▶ **WHAT YOU SHOULD DO**:
From the records below, determine the number of lines containing "Import". Output that number alone.

○ ○ ○

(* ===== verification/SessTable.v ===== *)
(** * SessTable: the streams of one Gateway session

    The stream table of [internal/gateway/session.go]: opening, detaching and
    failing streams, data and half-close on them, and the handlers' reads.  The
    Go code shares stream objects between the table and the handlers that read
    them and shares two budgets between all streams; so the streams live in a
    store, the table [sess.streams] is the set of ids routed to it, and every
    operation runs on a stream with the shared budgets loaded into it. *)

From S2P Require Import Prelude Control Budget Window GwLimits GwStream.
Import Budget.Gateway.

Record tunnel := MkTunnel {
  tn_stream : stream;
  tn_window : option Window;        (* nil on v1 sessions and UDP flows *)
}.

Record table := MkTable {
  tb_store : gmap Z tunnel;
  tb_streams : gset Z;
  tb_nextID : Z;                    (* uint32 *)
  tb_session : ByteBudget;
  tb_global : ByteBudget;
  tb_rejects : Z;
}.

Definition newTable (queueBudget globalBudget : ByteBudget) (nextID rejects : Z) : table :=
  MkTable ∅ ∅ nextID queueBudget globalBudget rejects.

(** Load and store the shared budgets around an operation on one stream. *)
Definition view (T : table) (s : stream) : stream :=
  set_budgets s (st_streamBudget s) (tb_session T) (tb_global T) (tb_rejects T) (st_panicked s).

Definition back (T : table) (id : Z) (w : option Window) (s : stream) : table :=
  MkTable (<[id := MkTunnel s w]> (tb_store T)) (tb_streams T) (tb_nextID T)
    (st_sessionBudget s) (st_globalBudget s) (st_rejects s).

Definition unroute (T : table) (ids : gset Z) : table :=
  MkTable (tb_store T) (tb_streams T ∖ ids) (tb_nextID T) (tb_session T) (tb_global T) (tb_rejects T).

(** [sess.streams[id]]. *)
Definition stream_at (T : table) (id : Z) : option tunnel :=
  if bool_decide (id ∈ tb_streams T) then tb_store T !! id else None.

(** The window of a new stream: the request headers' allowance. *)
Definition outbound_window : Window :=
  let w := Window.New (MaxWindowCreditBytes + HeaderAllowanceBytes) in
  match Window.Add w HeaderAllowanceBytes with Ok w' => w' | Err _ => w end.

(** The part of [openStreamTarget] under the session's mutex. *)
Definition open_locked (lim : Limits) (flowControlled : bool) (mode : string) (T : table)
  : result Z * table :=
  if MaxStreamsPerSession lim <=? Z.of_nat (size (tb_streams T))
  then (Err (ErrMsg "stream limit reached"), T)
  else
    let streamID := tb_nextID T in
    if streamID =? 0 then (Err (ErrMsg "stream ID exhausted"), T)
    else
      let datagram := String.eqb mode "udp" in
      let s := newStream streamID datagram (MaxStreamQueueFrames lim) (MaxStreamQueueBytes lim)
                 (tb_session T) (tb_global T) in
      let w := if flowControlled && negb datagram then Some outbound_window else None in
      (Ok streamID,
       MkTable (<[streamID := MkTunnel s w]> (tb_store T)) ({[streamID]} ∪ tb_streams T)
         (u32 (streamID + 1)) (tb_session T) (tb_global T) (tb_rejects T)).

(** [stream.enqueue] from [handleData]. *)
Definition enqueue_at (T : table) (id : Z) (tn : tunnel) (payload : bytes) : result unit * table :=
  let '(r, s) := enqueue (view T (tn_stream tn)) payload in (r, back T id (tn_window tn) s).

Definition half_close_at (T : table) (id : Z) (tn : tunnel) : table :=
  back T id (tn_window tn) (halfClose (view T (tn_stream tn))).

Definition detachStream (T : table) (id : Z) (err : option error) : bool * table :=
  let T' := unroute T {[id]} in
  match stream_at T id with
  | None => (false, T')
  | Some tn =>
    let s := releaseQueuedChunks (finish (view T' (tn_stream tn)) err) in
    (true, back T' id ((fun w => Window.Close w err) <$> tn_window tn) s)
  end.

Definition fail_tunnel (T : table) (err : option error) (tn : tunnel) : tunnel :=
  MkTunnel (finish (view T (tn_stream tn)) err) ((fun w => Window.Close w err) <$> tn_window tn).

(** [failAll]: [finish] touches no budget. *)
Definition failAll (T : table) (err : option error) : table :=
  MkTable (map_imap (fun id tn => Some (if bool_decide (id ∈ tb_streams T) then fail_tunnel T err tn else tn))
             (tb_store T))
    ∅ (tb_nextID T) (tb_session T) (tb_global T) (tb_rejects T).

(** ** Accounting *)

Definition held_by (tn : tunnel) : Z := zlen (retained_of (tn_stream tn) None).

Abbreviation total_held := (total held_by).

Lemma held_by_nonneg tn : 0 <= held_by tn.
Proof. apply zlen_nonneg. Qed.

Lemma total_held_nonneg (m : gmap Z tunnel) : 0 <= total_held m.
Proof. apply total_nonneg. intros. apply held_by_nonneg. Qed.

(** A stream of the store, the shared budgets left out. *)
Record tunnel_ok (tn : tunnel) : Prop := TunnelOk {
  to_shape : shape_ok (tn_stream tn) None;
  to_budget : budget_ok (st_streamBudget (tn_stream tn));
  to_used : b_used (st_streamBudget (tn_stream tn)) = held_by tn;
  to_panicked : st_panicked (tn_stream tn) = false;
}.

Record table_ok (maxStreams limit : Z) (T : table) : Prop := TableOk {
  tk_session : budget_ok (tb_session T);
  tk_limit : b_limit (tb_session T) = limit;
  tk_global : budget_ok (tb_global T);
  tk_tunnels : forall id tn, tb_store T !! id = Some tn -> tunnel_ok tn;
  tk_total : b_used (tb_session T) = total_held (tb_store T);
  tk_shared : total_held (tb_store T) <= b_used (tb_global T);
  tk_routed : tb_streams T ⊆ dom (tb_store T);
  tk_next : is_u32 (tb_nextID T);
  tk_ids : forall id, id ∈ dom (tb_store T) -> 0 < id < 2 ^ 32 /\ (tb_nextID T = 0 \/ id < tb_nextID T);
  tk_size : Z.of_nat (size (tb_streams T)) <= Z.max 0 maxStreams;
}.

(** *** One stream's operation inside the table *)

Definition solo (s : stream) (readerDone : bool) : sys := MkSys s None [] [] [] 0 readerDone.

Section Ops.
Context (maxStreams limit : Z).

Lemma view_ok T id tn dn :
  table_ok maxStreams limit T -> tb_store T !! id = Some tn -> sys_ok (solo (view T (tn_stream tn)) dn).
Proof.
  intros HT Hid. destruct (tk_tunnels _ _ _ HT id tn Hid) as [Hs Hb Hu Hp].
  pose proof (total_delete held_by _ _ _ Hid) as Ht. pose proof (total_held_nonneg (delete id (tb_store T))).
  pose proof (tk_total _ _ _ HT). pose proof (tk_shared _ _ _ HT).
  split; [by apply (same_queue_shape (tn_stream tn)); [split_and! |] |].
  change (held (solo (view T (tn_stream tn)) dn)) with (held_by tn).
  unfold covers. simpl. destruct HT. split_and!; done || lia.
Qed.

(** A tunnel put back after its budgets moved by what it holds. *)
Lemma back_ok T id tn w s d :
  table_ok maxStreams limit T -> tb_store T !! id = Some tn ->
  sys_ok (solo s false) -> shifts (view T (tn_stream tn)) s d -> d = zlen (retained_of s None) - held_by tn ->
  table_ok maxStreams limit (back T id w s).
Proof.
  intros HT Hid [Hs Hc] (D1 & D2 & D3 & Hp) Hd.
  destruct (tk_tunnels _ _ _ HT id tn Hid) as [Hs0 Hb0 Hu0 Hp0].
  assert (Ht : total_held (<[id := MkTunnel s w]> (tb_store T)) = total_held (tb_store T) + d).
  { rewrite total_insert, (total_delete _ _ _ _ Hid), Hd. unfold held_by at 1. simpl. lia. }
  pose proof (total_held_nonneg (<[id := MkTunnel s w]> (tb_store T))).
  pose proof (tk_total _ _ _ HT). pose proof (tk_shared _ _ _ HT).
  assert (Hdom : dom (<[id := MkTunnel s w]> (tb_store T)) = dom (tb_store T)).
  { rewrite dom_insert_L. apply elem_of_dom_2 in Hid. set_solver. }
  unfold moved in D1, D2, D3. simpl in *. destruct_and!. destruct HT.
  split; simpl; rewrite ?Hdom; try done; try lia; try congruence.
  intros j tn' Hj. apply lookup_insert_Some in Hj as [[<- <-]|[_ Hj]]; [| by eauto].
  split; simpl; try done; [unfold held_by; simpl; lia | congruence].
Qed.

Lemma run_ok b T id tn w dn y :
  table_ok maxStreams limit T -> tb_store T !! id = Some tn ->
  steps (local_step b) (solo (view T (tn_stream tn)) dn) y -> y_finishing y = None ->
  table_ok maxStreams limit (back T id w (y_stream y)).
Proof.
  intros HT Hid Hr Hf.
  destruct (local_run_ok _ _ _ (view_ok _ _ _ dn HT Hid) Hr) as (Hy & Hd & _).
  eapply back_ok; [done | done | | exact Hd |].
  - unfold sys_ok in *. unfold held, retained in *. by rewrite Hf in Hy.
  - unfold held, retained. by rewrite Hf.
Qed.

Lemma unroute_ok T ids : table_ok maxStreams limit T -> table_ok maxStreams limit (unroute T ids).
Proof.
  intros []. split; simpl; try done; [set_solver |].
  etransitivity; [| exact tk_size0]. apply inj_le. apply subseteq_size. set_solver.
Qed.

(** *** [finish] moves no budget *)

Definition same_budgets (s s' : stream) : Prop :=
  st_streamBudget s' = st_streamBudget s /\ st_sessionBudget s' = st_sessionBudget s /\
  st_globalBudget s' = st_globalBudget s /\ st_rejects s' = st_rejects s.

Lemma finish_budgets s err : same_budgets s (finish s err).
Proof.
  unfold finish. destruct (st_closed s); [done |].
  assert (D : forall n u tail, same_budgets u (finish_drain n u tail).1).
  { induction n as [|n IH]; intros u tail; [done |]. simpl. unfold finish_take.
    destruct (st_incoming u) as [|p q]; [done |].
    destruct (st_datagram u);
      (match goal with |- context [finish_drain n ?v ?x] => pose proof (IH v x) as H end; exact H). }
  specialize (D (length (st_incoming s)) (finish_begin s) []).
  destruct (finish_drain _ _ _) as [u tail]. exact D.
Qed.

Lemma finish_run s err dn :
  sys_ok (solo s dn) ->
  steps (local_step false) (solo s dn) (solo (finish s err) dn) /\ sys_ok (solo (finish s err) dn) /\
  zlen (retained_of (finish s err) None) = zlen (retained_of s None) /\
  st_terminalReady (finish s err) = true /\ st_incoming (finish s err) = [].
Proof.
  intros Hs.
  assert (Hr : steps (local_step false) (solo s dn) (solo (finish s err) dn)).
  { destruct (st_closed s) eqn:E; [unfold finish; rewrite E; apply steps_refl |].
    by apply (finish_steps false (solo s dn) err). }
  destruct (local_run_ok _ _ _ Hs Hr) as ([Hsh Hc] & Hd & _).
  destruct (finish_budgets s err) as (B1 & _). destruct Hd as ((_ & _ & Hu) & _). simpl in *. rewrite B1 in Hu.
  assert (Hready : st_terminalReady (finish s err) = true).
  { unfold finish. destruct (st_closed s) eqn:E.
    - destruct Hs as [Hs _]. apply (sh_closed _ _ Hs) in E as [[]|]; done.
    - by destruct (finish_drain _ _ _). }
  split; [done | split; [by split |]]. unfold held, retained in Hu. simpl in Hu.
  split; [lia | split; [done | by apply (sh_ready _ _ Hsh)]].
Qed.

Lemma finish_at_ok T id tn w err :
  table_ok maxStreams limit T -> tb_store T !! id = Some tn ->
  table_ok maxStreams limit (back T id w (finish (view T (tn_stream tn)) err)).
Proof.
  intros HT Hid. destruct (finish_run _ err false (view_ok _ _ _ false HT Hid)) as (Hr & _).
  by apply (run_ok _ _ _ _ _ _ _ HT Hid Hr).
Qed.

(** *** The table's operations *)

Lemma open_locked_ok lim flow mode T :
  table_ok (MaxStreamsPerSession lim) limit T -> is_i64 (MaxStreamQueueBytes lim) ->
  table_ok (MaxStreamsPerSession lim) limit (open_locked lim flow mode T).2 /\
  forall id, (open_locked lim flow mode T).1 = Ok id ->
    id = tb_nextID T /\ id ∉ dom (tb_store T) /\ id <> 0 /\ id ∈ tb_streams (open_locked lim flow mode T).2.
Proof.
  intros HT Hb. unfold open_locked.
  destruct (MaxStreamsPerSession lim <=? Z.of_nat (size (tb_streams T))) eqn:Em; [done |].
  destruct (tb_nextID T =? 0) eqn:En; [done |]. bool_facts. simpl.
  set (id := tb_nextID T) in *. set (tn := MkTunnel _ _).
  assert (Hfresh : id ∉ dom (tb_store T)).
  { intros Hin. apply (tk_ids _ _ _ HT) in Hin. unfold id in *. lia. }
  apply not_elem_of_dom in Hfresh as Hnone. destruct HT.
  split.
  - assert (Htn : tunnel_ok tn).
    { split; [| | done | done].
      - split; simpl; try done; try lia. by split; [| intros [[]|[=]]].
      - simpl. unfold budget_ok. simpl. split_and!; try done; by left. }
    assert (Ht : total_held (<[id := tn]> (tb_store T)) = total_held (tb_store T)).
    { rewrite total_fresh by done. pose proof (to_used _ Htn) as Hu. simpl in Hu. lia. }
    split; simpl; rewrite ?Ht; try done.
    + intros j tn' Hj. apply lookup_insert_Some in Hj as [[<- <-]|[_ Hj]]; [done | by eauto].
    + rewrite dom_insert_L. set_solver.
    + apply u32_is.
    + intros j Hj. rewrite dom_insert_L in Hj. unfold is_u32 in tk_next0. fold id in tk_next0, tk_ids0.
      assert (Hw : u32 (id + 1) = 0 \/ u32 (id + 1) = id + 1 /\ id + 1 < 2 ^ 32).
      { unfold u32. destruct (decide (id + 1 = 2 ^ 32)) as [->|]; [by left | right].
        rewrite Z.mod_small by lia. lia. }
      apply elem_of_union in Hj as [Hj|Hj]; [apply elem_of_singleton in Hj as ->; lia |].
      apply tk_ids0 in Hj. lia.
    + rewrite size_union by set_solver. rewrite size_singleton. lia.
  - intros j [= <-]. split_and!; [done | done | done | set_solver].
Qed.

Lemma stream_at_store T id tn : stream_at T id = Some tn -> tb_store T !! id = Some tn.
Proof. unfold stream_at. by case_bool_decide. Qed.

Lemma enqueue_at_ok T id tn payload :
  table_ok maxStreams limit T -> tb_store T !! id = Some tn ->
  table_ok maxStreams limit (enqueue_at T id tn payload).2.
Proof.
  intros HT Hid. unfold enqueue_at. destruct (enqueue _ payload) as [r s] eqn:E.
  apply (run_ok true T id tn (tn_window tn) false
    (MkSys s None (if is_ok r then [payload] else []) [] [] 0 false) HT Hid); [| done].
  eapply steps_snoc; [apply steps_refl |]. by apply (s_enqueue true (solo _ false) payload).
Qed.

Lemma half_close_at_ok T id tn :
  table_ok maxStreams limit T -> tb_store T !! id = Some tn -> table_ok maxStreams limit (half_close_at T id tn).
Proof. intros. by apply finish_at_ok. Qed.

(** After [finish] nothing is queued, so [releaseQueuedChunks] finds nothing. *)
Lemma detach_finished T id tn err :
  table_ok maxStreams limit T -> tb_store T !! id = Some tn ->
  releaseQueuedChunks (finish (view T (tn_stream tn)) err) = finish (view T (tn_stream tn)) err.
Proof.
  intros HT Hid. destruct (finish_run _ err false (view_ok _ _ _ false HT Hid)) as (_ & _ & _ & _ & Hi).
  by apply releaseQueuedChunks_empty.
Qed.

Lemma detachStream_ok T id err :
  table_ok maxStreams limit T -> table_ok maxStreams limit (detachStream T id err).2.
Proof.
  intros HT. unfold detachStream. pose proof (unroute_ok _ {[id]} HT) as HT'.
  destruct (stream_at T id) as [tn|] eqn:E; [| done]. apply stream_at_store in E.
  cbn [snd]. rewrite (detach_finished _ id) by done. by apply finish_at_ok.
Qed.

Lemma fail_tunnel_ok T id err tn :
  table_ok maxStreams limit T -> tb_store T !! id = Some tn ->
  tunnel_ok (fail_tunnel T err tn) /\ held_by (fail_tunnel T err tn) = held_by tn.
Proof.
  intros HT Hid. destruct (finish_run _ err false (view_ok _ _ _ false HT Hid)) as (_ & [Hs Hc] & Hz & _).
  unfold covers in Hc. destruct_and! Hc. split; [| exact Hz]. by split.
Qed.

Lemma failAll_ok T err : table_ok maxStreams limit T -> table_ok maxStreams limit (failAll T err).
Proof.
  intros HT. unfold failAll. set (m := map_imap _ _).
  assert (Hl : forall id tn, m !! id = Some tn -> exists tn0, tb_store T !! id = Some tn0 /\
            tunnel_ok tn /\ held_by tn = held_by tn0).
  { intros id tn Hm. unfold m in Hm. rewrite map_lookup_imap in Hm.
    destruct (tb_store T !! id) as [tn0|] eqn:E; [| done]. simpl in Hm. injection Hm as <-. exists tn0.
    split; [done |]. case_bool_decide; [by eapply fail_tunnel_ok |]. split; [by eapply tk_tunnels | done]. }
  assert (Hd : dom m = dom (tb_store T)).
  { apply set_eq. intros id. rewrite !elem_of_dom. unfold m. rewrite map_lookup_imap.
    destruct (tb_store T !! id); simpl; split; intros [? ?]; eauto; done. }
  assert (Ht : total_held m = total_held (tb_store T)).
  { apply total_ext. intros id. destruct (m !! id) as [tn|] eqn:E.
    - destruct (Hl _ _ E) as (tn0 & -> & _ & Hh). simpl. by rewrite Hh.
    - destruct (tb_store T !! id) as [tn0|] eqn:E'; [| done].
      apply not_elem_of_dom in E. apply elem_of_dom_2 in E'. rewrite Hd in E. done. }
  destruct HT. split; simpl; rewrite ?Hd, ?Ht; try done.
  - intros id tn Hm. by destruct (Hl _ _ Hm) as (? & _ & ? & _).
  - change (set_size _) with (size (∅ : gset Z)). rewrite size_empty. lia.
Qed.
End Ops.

○ ○ ○

▶ **TASK RESPONSE**:
2